» **Supplied data**:
□ □ □
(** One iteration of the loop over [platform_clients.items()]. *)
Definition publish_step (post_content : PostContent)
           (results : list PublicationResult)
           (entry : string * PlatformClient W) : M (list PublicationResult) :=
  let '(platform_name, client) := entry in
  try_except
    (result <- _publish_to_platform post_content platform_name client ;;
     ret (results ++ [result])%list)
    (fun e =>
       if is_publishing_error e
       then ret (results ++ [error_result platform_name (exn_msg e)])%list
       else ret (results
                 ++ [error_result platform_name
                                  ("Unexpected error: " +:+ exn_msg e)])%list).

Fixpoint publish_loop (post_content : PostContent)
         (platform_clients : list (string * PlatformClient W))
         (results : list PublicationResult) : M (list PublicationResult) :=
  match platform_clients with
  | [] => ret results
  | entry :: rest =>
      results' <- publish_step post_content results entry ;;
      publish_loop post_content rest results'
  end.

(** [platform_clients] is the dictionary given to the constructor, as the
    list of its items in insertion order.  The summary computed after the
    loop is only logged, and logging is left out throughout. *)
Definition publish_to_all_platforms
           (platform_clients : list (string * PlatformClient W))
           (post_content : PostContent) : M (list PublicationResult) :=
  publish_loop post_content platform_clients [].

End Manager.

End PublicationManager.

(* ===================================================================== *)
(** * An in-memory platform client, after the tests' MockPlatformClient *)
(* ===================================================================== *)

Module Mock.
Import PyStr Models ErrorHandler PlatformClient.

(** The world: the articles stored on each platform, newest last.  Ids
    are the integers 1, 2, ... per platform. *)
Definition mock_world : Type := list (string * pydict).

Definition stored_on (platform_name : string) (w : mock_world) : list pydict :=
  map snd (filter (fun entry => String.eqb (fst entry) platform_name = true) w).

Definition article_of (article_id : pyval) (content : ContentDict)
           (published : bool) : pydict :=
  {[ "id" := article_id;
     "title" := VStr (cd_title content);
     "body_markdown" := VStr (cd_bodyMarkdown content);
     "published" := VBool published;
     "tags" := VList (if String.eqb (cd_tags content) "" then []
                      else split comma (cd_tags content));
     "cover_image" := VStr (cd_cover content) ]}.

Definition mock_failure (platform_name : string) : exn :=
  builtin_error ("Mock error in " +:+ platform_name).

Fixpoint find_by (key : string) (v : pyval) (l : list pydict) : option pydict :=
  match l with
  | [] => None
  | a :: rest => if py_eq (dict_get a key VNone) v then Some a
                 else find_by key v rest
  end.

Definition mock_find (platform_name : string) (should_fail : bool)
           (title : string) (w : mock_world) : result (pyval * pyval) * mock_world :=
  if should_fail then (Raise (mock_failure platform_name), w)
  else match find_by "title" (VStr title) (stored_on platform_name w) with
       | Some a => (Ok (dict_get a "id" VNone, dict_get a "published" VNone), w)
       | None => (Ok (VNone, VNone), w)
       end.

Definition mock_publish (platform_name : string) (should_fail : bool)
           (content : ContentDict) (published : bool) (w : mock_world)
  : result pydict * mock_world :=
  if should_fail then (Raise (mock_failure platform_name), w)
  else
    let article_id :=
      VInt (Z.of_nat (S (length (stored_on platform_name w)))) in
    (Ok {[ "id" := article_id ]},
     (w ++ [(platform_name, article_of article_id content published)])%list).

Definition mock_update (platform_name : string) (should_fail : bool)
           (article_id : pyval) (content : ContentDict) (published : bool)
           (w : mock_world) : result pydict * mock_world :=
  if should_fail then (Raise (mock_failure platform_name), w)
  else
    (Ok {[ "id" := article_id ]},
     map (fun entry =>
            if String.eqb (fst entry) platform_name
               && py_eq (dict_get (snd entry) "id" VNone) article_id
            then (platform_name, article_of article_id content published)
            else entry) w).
□ □ □
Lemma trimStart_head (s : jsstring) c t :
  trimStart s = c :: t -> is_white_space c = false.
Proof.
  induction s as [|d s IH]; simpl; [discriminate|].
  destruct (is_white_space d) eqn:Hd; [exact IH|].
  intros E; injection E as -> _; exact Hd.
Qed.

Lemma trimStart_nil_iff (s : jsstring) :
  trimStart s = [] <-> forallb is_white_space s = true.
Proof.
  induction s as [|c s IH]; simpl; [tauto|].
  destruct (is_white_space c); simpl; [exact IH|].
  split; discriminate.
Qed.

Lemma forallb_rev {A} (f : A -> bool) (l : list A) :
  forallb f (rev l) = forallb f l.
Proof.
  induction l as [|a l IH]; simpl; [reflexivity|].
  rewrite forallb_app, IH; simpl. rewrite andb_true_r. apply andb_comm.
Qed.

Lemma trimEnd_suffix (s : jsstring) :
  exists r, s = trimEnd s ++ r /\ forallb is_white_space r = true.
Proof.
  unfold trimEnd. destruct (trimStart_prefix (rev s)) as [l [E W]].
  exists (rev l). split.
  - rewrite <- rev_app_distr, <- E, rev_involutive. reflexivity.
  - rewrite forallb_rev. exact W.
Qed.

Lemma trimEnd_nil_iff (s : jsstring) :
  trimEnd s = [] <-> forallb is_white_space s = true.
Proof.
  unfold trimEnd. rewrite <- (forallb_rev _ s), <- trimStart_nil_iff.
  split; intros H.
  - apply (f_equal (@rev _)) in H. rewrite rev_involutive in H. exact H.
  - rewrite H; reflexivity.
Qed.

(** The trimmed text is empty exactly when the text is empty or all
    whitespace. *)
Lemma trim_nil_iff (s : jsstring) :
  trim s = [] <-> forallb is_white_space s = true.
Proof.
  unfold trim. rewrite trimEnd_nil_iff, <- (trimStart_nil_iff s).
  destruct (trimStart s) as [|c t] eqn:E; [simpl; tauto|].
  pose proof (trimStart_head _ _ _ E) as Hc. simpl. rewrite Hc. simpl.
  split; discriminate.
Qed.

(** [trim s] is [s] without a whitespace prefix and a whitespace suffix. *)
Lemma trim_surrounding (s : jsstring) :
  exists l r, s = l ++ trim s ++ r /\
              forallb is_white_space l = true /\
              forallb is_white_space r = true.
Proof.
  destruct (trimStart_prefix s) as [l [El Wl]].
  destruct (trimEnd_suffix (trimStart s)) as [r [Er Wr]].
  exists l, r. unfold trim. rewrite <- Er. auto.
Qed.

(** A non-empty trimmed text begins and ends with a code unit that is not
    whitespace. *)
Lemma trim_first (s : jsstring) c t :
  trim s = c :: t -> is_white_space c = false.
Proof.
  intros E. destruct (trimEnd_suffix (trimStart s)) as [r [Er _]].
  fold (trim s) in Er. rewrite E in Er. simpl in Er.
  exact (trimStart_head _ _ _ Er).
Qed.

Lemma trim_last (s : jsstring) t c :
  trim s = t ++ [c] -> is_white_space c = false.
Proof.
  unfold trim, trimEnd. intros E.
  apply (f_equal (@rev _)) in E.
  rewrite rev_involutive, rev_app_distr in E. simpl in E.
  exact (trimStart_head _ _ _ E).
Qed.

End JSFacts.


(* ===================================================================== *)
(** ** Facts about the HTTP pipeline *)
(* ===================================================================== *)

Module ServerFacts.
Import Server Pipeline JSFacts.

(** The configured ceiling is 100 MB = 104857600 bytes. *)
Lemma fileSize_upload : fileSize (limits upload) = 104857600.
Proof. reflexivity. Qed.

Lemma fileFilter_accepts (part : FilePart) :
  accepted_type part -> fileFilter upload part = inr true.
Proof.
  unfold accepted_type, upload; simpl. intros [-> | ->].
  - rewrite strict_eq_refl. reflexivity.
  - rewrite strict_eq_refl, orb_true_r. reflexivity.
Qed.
□ □ □
» **Work request**:
Copy only this part of the entries above: the line with "[] => ret results", the line with "(post_content : PostContent) : M", and the lines between, all exactly as written.

» **Result of this exercise**:
  | [] => ret results
  | entry :: rest =>
      results' <- publish_step post_content results entry ;;
      publish_loop post_content rest results'
  end.

(** [platform_clients] is the dictionary given to the constructor, as the
    list of its items in insertion order.  The summary computed after the
    loop is only logged, and logging is left out throughout. *)
Definition publish_to_all_platforms
           (platform_clients : list (string * PlatformClient W))
           (post_content : PostContent) : M (list PublicationResult) :=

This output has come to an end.